14. Hukuk Dairesi 2017/1957 E. , 2017/8463 K.
"İçtihat Metni"
Davacılar vekili tarafından, davalılar aleyhine 02.11.2012 gününde verilen dilekçe ile tapu iptali ve tescil talebi üzerine yapılan muhakeme sonunda; davanın reddine dair verilen 24.11.2015 günlü hükmün Yargıtayca, duruşmalı olarak incelenmesi davacılar vekili tarafından istenilmekle, tayin olunan 14.11.2017 günü için yapılan tebligat üzerine temyiz eden davacılar vekili Av. ... ile karşı taraftan davalı asil ... geldiler. Başka gelen olmadı. Açık duruşmaya başlandı. Süresinde olduğu anlaşılan temyiz dilekçesinin kabulüne karar verildikten sonra gelenlerin sözlü açıklamaları dinlendi.
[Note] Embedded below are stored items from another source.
(* ===== verification/Scheduler.v ===== *)
(** * brokkr-control: the scheduler

    Models the dispatch state of [crates/brokkr-control/src/scheduler.rs].  The
    source guards it by two mutexes, [inner] and [waiters]; each section of code
    that holds one of them is one definition here, and one step of [Sys], so the
    interleavings of callers, workers, dispatch loops and the reaper are the
    sequences of these steps. *)

From stdpp Require Import prelude gmap strings.
From Stdlib Require Import Lia.
From S2P Require Import Prelude Machine Bytes Common ActionCache FairQueue Lease Registry Scheduling.

Local Open Scope N_scope.

Definition MAX_ATTEMPTS : N := 5.
Definition DEFAULT_EXECUTION_TIMEOUT : Duration := 30 * 60 * 1000000000.
Definition DEFAULT_LEASE_DURATION : Duration := 60 * 1000000000.

(** ** Messages, by the fields the scheduler reads *)

Record pb_Duration : Type := mkpbDuration { pb_seconds : Z; pb_nanos : Z }.

Record Action : Type := mkAction {
  ac_command_digest : option pb_Digest;
  ac_input_root_digest : option pb_Digest;
  ac_timeout : option pb_Duration;
  ac_platform : option Platform;
  ac_other : bytes
}.

Record EnvironmentVariable : Type := mkEnvironmentVariable { ev_name : string; ev_value : string }.

Record Command : Type := mkCommand {
  cm_arguments : list string;
  cm_environment_variables : list EnvironmentVariable;
  cm_platform : option Platform;
  cm_working_directory : string;
  cm_other : bytes
}.

Record Job : Type := mkJob {
  jb_job_id : string;
  jb_action_digest : option pb_Digest;
  jb_action : option Action;
  jb_command : option Command
}.

Record JobResult : Type := mkJobResult {
  jr_job_id : string;
  jr_result : option ActionResult;
  jr_error_message : string
}.

(** ** Dispatch state *)

Record PendingJob : Type := mkPendingJob {
  pj_job_id : JobId;
  pj_tenant : TenantId;
  pj_job : Job;
  pj_platform : Platform;
  pj_lease_duration : Duration;
  attempts : N;
  pj_action_digest : Digest;
  pj_input_root_digest : option Digest
}.

(** [pj.attempts += 1]. *)
Definition bump (pj : PendingJob) : PendingJob :=
  mkPendingJob (pj_job_id pj) (pj_tenant pj) (pj_job pj) (pj_platform pj) (pj_lease_duration pj)
    (attempts pj + 1) (pj_action_digest pj) (pj_input_root_digest pj).

Record Inner : Type := mkInner {
  connected : ConnectedWorkers;
  pending : FairQueue PendingJob;
  leases : LeaseTable PendingJob;
  locality : LocalityIndex;
  job_history : JobHistory;
  tenants : gmap TenantId nat
}.

Definition set_connected (f : ConnectedWorkers → ConnectedWorkers) (i : Inner) : Inner :=
  mkInner (f (connected i)) (pending i) (leases i) (locality i) (job_history i) (tenants i).
Definition set_pending (f : FairQueue PendingJob → FairQueue PendingJob) (i : Inner) : Inner :=
  mkInner (connected i) (f (pending i)) (leases i) (locality i) (job_history i) (tenants i).
Definition set_leases (f : LeaseTable PendingJob → LeaseTable PendingJob) (i : Inner) : Inner :=
  mkInner (connected i) (pending i) (f (leases i)) (locality i) (job_history i) (tenants i).
Definition set_history (f : LocalityIndex → LocalityIndex) (g : JobHistory → JobHistory) (i : Inner) : Inner :=
  mkInner (connected i) (pending i) (leases i) (f (locality i)) (g (job_history i)) (tenants i).
Definition set_tenants (f : gmap TenantId nat → gmap TenantId nat) (i : Inner) : Inner :=
  mkInner (connected i) (pending i) (leases i) (locality i) (job_history i) (f (tenants i)).

Definition Inner_new : Inner :=
  mkInner ConnectedWorkers_new FairQueue_new LeaseTable_new LocalityIndex_default (JobHistory_new DEFAULT_JOB_HISTORY) ∅.

Definition tenant_inflight (t : TenantId) (i : Inner) : nat := default 0%nat (tenants i !! t).

Definition inc_tenant (t : TenantId) (i : Inner) : Inner := set_tenants <[t := S (tenant_inflight t i)]> i.

Definition dec_tenant (t : TenantId) (i : Inner) : Inner :=
  match tenants i !! t with
  | Some n => if (n - 1 =? 0)%nat then set_tenants (delete t) i else set_tenants <[t := (n - 1)%nat]> i
  | None => i
  end.

(** The count of jobs requeued, and the jobs given up. *)
Fixpoint requeue_taken (jobs : list (JobId * PendingJob)) (i : Inner) : nat * list JobId * Inner :=
  match jobs with
  | [] => (0%nat, [], i)
  | (job_id, pj) :: jobs =>
      let pj := bump pj in
      if MAX_ATTEMPTS <=? attempts pj then
        let '(requeued, dropped, i') := requeue_taken jobs i in (requeued, job_id :: dropped, i')
      else
        let '(requeued, dropped, i') := requeue_taken jobs (set_pending (fq_push (pj_tenant pj) pj) i) in
        (S requeued, dropped, i')
  end.

(** What a scheduler is built with. *)
Record Config (St : Type) : Type := mkConfig {
  strategy : St;
  default_execution_timeout : Duration;
  lease_duration : Duration;
  max_concurrent_per_tenant : option nat;
  node_id : string
}.
Arguments mkConfig {St}.
Arguments strategy {St}.
Arguments default_execution_timeout {St}.
Arguments lease_duration {St}.
Arguments max_concurrent_per_tenant {St}.
Arguments node_id {St}.

(** [build], with the fields its callers vary. *)
Definition Scheduler_build {St} (st : St) (timeout : Duration) (quota : option nat) : Config St :=
  mkConfig st timeout DEFAULT_LEASE_DURATION quota "local".

Definition set_node_id {St} (id : string) (c : Config St) : Config St :=
  mkConfig (strategy c) (default_execution_timeout c) (lease_duration c) (max_concurrent_per_tenant c) id.

Section scheduler.
Context {St : Type} `{Strategy St} (cfg : Config St).

(** ** Placing a job: the locked section of [try_dispatch] *)

(** Workers that could take a job with platform [p], before they are sorted. *)
Definition candidates (reg : option WorkerRegistry) (now : Instant) (i : Inner) (p : Platform) : gset WorkerId :=
  match reg with
  | Some r =>
      filter (λ id, is_connected id (connected i) && negb (is_worker_busy id (leases i)) = true)
        (dom (eligible_workers r now p))
  | None => filter (λ id, is_worker_busy id (leases i) = false) (connected_ids (connected i))
  end.

(** One round of the loop over the slots. *)
Definition consider (reg : option WorkerRegistry) (now : Instant) (i : Inner)
    (best : option (nat * gset WorkerId * u64)) (slot : Slot PendingJob) : option (nat * gset WorkerId * u64) :=
  if match best with Some (_, _, incumbent) => u64_val incumbent <=? slot_start slot | None => false end then best
  else
    let cands := candidates reg now i (pj_platform (slot_job slot)) in
    if bool_decide (cands = ∅) then best else Some (slot_index slot, cands, slot_start slot).

Definition best_slot (reg : option WorkerRegistry) (now : Instant) (i : Inner) : option (nat * gset WorkerId * u64) :=
  foldl (consider reg now i) None (fq_slots (pending i)).

Definition decision_context (i : Inner) (pj : PendingJob) : DecisionContext :=
  mkDecisionContext (inflight (connected i)) (LocalityIndex_view (locality i))
    (mkJobFacts (pj_tenant pj) (pj_action_digest pj) (pj_input_root_digest pj) (pj_platform pj)).

Definition place_one (reg : option WorkerRegistry) (now : Instant) (i : Inner)
    : option (WorkerId * ChannelId * PendingJob * Inner) :=
  '(idx, cands, _) ← best_slot reg now i;
  winner ← fq_get idx (pending i);
  w ← choose_with (strategy cfg) (btree_iter id_str cands) (decision_context i (slot_job winner));
  tx ← sender w (connected i);
  '(pj, q) ← fq_take idx (pending i);
  let deadline := now + pj_lease_duration pj in
  Some (w, tx, pj, set_leases (lt_insert (pj_job_id pj) w deadline pj) (set_pending (λ _, q) i)).

(** The locked section after a failed send, and whether the job is given up. *)
Definition send_failed (w : WorkerId) (pj : PendingJob) (i : Inner) : bool * Inner :=
  let pj := bump pj in
  let dropped := MAX_ATTEMPTS <=? attempts pj in
  let i := set_connected (disconnect w) (set_leases (λ ls, (lt_complete (pj_job_id pj) ls).2) i) in
  (dropped, if dropped then i else set_pending (fq_push (pj_tenant pj) pj) i).

(** [try_dispatch] with nothing interleaved: [clock n] is the time read at
    iteration [n], [closed] the channels whose receiver is gone.  [None] when the
    fuel runs out. *)
Fixpoint try_dispatch (fuel : nat) (closed : ChannelId → bool) (reg : option WorkerRegistry) (clock : nat → Instant)
    (i : Inner) (waiters : gset JobId) : option (Inner * gset JobId) :=
  match fuel with
  | O => None
  | S fuel =>
      match place_one reg (clock 0%nat) i with
      | None => Some (i, waiters)
      | Some (w, tx, pj, i) =>
          if closed tx then
            let (dropped, i) := send_failed w pj i in
            let waiters := if dropped then waiters ∖ {[pj_job_id pj]} else waiters in
            try_dispatch fuel closed reg (λ n, clock (S n)) i waiters
          else try_dispatch fuel closed reg (λ n, clock (S n)) i waiters
      end
  end.

(** ** The other locked sections *)

Definition connect_worker (w : WorkerId) (tx : ChannelId) (i : Inner) : Inner := set_connected (connect w tx) i.

(** The jobs to fail. *)
Definition disconnect_worker (w : WorkerId) (i : Inner) : list JobId * Inner :=
  let i := set_connected (disconnect w) i in
  let (held, ls) := take_worker w (leases i) in
  let '(_, dropped, i) := requeue_taken held (set_leases (λ _, ls) i) in
  (dropped, i).

Definition reap_expired_at (now : Instant) (i : Inner) : list JobId * Inner :=
  let (expired, ls) := take_expired now (leases i) in
  let '(_, dropped, i) := requeue_taken expired (set_leases (λ _, ls) i) in
  (dropped, i).

Definition renew_worker_leases (w : WorkerId) (now : Instant) (i : Inner) : nat * Inner :=
  let (n, ls) := renew_worker w (now + lease_duration cfg) (leases i) in
  (n, set_leases (λ _, ls) i).

(** Admission in [execute]: the limit when the tenant is at it. *)
Definition admission (t : TenantId) (pj : PendingJob) (i : Inner) : option nat * Inner :=
  match max_concurrent_per_tenant cfg with
  | Some limit =>
      if (limit <=? tenant_inflight t i)%nat then (Some limit, i)
      else (None, set_pending (fq_push t pj) (inc_tenant t i))
  | None => (None, set_pending (fq_push t pj) (inc_tenant t i))
  end.

(** [execute] giving up on a job whose time is over. *)
Definition expire (j : JobId) (i : Inner) : Inner :=
  set_leases (λ ls, (lt_complete j ls).2) (set_pending (fq_retain (λ p, negb (bool_decide (pj_job_id p = j)))) i).

(** [report]: the summary it records, and whether the job had a lease. *)
Definition summary_of (r : JobResult) (w : WorkerId) (pj : PendingJob) (unix_ms : u64) : JobSummary :=
  let exit := exit_code <$> jr_result r in
  mkJobSummary (id_str (pj_job_id pj)) (id_str (pj_tenant pj)) (hash (pj_action_digest pj))
    (match exit with Some 0%Z => Succeeded | _ => Failed end) (Some (id_str w)) exit unix_ms (node_id cfg).

Definition report (j : JobId) (r : JobResult) (unix_ms : u64) (i : Inner) : bool * Inner :=
  let worker := worker_of j (leases i) in
  let (completed, ls) := lt_complete j (leases i) in
  let i := set_leases (λ _, ls) i in
  (match completed with Some _ => true | None => false end,
   match worker, completed with
   | Some w, Some pj =>
       set_history (loc_record w (pj_action_digest pj) (pj_input_root_digest pj)) (jh_record (summary_of r w pj unix_ms)) i
   | _, _ => i
   end).

(** ** Reads, and the capacity of the history *)

Definition set_job_history_capacity (capacity : nat) (i : Inner) : Inner :=
  set_history id (λ _, JobHistory_new capacity) i.

Definition recent_jobs (state : option JobState) (limit : nat) (i : Inner) : list JobSummary :=
  jh_filtered state limit (job_history i).

Definition inflight_snapshot (i : Inner) : gmap WorkerId N :=
  map_imap (λ id _, Some (inflight (connected i) id)) (connected i).

Definition locality_input_root_hits (w : WorkerId) (d : Digest) (i : Inner) : N :=
  input_root_hits (LocalityIndex_view (locality i)) w d.

End scheduler.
Duruşmanın bittiği bildirildi. İş karara bırakıldı. Bilahare dosya ve içerisindeki bütün kağıtlar incelenerek gereği düşünüldü:
KA R A R
Dava, satış vaadi sözleşmesine dayalı tapu iptali ve tescil isteğine ilişkindir.
Davacılar vekili, 583 ada 61 parsel sayılı taşınmazı Hayriye Arslan mirasçılarından satış vaadi sözleşmesi ile satın aldığını, satışı vaad edilen payların iptali ile adına tescilini istemiştir.
Bir kısım davalılar, davanın reddini savunmuştur.
Mahkemece, davanın reddine karar verilmiştir.
Hükmü, davacılar vekili temyiz etmiştir.
Kaynağını Borçlar Kanunu’nun 22. maddesinden alan taşınmaz satış vaadi sözleşmeleri, Borçlar Kanunu’nun 213. maddesi ile Türk Medeni Kanunu’nun 706 (önceki Medeni Kanunun 634) ve Noterlik Kanunu’nun 89. madde hükümleri uyarınca noter önünde resen düzenlenmesi gereken, bir başka anlatımla geçerliği resmi şekil şartına bağlı kılınan, tam iki tarafa borç yükleyen ve kişisel hak sağlayan sözleşme türüdür. Vaad alacaklısı, taşınmaz satış vaadi sözleşmesi ile mülkiyet devir borcu yüklenen satıcıdan edim yerine getirilmediğinde Medeni Kanunun 716 (önceki Medeni Kanun 642) maddesi uyarınca açacağı tapu iptali ve tescil davasında borcunu isteyebilir.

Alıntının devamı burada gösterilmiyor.